RECORDS FOR THIS EXERCISE:
======

Definition _http_parser_key_offsets : list Z :=
  [0; 0; 6; 11; 31; 32; 33; 34;
   35; 36; 37; 38; 40; 42; 63; 83;
   89; 93; 94; 115; 134; 149; 164; 170;
   176; 182; 188; 205; 211; 217; 233; 249;
   255; 261; 279; 300; 320; 326; 332; 355;
   372; 378; 384; 404; 423; 429; 435; 441;
   450; 456; 463; 470; 477; 478; 486; 494;
   498; 499; 503; 504; 508; 509; 514; 517;
   520; 523; 525; 526; 529; 532; 535; 537;
   538; 541; 544; 547; 549; 550; 557; 564;
   565; 571; 578; 585; 592; 600; 608; 616;
   626; 633; 641; 648; 655; 662; 669; 670;
   677; 684; 691; 698; 699; 706; 713; 720;
   727; 728; 735; 742; 749; 756; 757; 764;
   771; 778; 785; 786; 793; 800; 807; 814;
   815; 822; 829; 836; 843; 844; 851; 862;
   871; 879; 887; 889; 897; 906; 914; 922;
   924; 933; 942; 951; 962; 970; 979; 987;
   996; 1005; 1014; 1025; 1033; 1042; 1050; 1060;
   1070; 1078; 1085; 1092; 1093; 1101; 1109; 1117;
   1127; 1134; 1142; 1149; 1157; 1159; 1160; 1161;
   1162; 1173; 1179; 1186; 1202; 1219; 1243; 1261;
   1266; 1271; 1276; 1281; 1286; 1291; 1296; 1301;
   1306; 1311; 1316; 1321; 1326; 1331; 1336; 1341;
   1346; 1351; 1352; 1360; 1371; 1372; 1374; 1391;
   1392; 1393; 1395; 1412; 1418; 1424; 1439; 1445;
   1451; 1467; 1486; 1504; 1510; 1516; 1537; 1554;
   1560; 1566; 1584; 1601; 1607; 1613; 1617; 1626;
   1632; 1639; 1646; 1653; 1654; 1662; 1670; 1674;
   1675; 1679; 1680; 1684; 1685; 1688; 1691; 1694;
   1697; 1699; 1700; 1703; 1706; 1709; 1711; 1712;
   1715; 1718; 1721; 1723; 1724; 1731; 1738; 1739;
   1745; 1752; 1759; 1766; 1774; 1782; 1790; 1800;
   1807; 1815; 1822; 1829; 1836; 1843; 1844; 1851;
   1858; 1865; 1872; 1873; 1880; 1887; 1894; 1901;
   1902; 1909; 1916; 1923; 1930; 1931; 1938; 1945;
   1952; 1959; 1960; 1967; 1974; 1981; 1988; 1989;
   1996; 2003; 2010; 2017; 2018; 2025; 2036; 2045;
   2053; 2061; 2063; 2071; 2080; 2088; 2096; 2098;
   2107; 2116; 2125; 2136; 2144; 2153; 2161; 2170;
   2179; 2188; 2199; 2207; 2216; 2224; 2234; 2244;
   2252; 2259; 2266; 2267; 2275; 2283; 2291; 2301;
   2308; 2316; 2323; 2331; 2333; 2334; 2335; 2336;
   2347; 2353; 2360; 2376; 2393; 2413].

======

PROBLEM DETAILS:
Copy the material above word for word, taking the first line, the line containing "538; 541; 544; 547; 549; 550; 557; 564;", and every line between them, and nothing else.

SOLVED EXERCISE:
Definition _http_parser_key_offsets : list Z :=
  [0; 0; 6; 11; 31; 32; 33; 34;
   35; 36; 37; 38; 40; 42; 63; 83;
   89; 93; 94; 115; 134; 149; 164; 170;
   176; 182; 188; 205; 211; 217; 233; 249;
   255; 261; 279; 300; 320; 326; 332; 355;
   372; 378; 384; 404; 423; 429; 435; 441;
   450; 456; 463; 470; 477; 478; 486; 494;
   498; 499; 503; 504; 508; 509; 514; 517;
   520; 523; 525; 526; 529; 532; 535; 537;
   538; 541; 544; 547; 549; 550; 557; 564;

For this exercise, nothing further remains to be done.